> Aim of the exercise
Using the records below, write out again exactly the lines that begin at the line containing "split; [unfold qwe_timer_arm;" and end at the line containing "set (d := (deadline now ms - now')%Z).", and no other lines.
◇ ◇ ◇
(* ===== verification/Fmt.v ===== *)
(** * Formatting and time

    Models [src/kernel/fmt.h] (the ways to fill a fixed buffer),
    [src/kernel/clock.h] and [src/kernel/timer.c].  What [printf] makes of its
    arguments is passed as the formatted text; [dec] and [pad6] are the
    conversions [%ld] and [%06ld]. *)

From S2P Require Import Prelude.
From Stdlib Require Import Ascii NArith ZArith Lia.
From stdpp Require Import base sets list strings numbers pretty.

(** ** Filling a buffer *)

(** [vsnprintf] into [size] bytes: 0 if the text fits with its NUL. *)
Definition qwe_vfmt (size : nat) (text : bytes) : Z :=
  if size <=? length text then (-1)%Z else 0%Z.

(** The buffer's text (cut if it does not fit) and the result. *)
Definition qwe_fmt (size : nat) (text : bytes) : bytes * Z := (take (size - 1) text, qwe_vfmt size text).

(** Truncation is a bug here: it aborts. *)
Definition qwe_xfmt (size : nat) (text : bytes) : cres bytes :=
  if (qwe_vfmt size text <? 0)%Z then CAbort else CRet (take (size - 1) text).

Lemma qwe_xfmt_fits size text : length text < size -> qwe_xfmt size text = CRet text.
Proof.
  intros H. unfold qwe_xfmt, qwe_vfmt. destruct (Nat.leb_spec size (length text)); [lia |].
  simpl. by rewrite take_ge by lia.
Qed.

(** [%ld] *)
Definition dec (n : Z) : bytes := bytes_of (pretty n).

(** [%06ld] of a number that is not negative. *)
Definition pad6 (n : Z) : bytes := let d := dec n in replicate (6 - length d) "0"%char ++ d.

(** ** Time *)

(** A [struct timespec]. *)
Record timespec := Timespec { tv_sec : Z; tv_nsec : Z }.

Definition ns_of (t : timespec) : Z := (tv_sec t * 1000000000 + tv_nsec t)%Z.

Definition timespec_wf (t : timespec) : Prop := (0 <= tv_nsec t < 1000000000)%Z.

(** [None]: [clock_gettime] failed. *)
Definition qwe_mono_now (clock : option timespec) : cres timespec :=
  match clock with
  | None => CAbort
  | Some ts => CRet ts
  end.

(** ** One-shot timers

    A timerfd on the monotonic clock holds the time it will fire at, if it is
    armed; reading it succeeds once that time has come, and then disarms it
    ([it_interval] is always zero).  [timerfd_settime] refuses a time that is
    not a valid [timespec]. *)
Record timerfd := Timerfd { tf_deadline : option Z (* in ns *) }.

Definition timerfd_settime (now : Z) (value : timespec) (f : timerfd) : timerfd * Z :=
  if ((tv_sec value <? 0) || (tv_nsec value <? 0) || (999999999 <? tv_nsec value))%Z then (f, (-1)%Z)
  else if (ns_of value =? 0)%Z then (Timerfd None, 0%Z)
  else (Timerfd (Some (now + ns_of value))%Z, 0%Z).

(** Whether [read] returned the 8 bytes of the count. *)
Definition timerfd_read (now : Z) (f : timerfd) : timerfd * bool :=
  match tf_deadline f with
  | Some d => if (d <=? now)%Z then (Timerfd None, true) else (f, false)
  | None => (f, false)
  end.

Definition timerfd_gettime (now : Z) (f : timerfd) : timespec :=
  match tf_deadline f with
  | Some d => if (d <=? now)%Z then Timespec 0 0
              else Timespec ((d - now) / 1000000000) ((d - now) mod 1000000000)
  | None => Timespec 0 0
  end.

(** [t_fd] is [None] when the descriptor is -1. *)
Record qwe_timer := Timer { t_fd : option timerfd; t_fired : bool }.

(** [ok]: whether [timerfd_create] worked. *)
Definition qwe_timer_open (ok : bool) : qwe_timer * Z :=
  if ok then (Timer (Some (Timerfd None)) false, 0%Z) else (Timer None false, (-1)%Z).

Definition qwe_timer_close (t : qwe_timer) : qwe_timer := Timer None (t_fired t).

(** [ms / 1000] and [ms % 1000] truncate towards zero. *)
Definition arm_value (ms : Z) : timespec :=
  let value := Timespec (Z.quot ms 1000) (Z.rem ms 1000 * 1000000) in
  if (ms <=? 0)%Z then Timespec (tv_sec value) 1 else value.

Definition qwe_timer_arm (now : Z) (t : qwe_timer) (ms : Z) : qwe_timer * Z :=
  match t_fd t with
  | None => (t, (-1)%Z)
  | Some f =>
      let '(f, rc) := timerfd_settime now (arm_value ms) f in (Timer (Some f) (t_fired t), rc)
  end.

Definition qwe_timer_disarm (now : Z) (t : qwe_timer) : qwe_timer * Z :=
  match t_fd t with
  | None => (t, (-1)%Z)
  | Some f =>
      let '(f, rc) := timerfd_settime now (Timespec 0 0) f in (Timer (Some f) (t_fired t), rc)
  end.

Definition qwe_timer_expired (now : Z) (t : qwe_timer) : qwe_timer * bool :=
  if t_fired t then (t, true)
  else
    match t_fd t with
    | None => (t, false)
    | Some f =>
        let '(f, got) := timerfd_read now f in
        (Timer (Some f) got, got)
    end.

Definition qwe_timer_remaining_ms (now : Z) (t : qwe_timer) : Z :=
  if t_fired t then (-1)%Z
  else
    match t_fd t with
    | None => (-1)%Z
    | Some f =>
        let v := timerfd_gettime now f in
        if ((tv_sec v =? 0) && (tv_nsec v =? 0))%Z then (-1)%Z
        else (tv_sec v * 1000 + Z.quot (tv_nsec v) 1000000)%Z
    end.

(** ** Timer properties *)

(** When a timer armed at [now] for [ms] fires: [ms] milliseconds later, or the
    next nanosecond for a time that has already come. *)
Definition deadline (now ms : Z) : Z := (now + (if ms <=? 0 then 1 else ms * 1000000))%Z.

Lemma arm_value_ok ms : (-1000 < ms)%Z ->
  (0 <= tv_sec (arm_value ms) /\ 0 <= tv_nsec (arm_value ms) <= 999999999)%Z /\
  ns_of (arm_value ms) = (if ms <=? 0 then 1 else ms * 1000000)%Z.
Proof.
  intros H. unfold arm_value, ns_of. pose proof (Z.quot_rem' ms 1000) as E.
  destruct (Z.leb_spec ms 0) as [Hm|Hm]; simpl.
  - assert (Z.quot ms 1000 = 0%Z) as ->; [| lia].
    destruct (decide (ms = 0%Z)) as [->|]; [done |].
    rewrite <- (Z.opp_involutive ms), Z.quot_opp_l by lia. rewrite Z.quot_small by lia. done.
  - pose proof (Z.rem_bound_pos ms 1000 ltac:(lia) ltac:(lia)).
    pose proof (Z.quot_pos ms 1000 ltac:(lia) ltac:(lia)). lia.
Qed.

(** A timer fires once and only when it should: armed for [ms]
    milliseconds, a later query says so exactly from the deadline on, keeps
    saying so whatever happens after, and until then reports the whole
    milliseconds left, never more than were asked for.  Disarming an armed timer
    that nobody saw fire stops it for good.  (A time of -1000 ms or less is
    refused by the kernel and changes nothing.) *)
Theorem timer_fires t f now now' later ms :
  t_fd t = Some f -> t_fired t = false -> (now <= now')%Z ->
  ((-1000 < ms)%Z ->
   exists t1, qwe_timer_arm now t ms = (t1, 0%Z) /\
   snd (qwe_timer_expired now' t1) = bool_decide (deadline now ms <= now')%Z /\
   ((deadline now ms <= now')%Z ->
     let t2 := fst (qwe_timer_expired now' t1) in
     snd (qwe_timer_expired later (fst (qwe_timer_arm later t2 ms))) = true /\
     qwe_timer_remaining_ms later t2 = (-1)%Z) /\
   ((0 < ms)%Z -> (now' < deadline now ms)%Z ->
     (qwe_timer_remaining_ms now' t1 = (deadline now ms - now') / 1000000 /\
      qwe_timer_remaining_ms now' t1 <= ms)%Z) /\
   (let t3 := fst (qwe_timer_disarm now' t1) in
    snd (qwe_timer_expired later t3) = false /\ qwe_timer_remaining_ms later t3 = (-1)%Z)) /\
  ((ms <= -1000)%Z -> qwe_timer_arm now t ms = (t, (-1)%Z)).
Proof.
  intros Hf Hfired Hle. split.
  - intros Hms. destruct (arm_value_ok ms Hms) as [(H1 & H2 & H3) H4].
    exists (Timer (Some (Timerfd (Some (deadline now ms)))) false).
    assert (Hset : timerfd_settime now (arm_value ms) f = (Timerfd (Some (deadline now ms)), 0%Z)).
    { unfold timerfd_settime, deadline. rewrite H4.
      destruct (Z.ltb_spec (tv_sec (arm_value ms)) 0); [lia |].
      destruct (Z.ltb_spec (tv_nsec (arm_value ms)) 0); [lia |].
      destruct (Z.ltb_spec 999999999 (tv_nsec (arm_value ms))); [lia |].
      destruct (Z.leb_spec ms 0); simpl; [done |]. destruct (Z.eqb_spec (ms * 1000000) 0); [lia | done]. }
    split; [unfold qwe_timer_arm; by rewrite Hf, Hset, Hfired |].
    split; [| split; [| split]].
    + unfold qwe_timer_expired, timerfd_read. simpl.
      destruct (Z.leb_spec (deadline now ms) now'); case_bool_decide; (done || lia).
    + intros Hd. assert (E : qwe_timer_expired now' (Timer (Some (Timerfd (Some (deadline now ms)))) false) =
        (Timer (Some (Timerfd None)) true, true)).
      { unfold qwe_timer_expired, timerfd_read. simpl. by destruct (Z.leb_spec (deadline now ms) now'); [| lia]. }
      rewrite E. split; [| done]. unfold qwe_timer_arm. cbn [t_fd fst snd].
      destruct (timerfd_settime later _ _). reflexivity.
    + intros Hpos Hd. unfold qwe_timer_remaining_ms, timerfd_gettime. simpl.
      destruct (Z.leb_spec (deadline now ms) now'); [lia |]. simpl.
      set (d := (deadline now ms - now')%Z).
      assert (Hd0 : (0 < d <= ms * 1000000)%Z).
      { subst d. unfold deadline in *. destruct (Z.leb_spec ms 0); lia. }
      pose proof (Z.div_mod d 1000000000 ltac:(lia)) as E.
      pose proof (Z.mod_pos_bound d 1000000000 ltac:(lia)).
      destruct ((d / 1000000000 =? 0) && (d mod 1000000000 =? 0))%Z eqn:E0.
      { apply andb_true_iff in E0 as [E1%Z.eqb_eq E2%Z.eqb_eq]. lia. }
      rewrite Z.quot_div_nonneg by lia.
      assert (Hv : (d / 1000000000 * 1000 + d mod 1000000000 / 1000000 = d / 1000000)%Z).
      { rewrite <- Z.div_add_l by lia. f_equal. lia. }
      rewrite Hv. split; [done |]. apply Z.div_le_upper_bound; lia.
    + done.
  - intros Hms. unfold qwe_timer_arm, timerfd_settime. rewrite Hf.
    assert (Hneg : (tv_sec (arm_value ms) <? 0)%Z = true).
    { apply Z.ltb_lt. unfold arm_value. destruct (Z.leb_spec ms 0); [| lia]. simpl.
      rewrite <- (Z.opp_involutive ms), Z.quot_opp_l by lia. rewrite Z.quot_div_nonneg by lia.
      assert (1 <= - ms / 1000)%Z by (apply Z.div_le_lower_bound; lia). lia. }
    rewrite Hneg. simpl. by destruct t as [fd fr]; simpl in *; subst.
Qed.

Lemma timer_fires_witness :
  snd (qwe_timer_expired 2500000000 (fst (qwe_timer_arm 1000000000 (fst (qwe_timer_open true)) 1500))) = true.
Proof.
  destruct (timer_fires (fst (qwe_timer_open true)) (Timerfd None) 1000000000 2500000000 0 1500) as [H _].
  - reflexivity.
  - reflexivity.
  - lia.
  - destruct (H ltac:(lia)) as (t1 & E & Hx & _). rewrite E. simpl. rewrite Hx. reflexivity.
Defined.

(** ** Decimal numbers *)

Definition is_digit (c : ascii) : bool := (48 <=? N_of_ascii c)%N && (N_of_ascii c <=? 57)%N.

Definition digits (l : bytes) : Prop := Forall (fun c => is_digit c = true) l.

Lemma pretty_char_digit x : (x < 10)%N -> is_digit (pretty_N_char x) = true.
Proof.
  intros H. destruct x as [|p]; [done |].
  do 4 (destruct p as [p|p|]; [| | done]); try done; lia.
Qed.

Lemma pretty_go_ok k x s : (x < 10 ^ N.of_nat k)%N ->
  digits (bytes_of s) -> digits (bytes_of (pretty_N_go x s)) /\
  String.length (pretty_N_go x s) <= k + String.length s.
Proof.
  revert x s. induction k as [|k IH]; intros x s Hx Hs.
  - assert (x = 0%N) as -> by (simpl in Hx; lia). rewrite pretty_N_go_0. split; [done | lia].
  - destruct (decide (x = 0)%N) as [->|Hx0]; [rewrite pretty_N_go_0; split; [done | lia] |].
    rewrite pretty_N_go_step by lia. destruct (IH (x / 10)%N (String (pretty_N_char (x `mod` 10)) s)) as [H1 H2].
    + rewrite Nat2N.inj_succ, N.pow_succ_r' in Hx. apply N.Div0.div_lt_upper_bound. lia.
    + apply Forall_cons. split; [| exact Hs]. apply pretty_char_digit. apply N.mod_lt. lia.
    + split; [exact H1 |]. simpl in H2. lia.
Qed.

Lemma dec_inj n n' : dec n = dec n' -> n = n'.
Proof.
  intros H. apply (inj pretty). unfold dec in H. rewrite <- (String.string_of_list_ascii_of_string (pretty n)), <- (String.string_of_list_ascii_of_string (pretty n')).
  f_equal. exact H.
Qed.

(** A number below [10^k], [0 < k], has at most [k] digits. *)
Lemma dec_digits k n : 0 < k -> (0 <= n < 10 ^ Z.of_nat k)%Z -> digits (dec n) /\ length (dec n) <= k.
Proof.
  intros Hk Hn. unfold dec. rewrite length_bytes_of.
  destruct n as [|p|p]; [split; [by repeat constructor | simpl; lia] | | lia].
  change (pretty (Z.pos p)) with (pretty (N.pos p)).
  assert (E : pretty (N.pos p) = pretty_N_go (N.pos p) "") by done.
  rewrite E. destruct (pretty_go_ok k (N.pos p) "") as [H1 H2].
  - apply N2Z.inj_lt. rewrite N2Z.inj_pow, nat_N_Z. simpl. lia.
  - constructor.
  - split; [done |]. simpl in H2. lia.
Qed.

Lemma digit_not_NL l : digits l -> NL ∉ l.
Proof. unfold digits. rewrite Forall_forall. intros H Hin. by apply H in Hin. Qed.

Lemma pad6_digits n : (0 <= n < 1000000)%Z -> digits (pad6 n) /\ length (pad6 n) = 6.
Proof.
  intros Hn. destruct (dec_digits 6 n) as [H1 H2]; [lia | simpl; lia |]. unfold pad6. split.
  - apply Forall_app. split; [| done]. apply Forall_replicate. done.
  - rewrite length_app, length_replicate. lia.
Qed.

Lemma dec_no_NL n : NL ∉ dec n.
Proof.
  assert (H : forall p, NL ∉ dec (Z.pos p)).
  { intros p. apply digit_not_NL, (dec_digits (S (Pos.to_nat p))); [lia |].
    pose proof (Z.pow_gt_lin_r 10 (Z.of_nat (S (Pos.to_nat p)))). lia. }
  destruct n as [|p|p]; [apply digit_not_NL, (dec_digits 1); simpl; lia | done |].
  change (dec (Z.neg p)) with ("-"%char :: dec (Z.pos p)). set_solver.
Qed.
◇ ◇ ◇
> Written reply
    split; [unfold qwe_timer_arm; by rewrite Hf, Hset, Hfired |].
    split; [| split; [| split]].
    + unfold qwe_timer_expired, timerfd_read. simpl.
      destruct (Z.leb_spec (deadline now ms) now'); case_bool_decide; (done || lia).
    + intros Hd. assert (E : qwe_timer_expired now' (Timer (Some (Timerfd (Some (deadline now ms)))) false) =
        (Timer (Some (Timerfd None)) true, true)).
      { unfold qwe_timer_expired, timerfd_read. simpl. by destruct (Z.leb_spec (deadline now ms) now'); [| lia]. }
      rewrite E. split; [| done]. unfold qwe_timer_arm. cbn [t_fd fst snd].
      destruct (timerfd_settime later _ _). reflexivity.
    + intros Hpos Hd. unfold qwe_timer_remaining_ms, timerfd_gettime. simpl.
      destruct (Z.leb_spec (deadline now ms) now'); [lia |]. simpl.
      set (d := (deadline now ms - now')%Z).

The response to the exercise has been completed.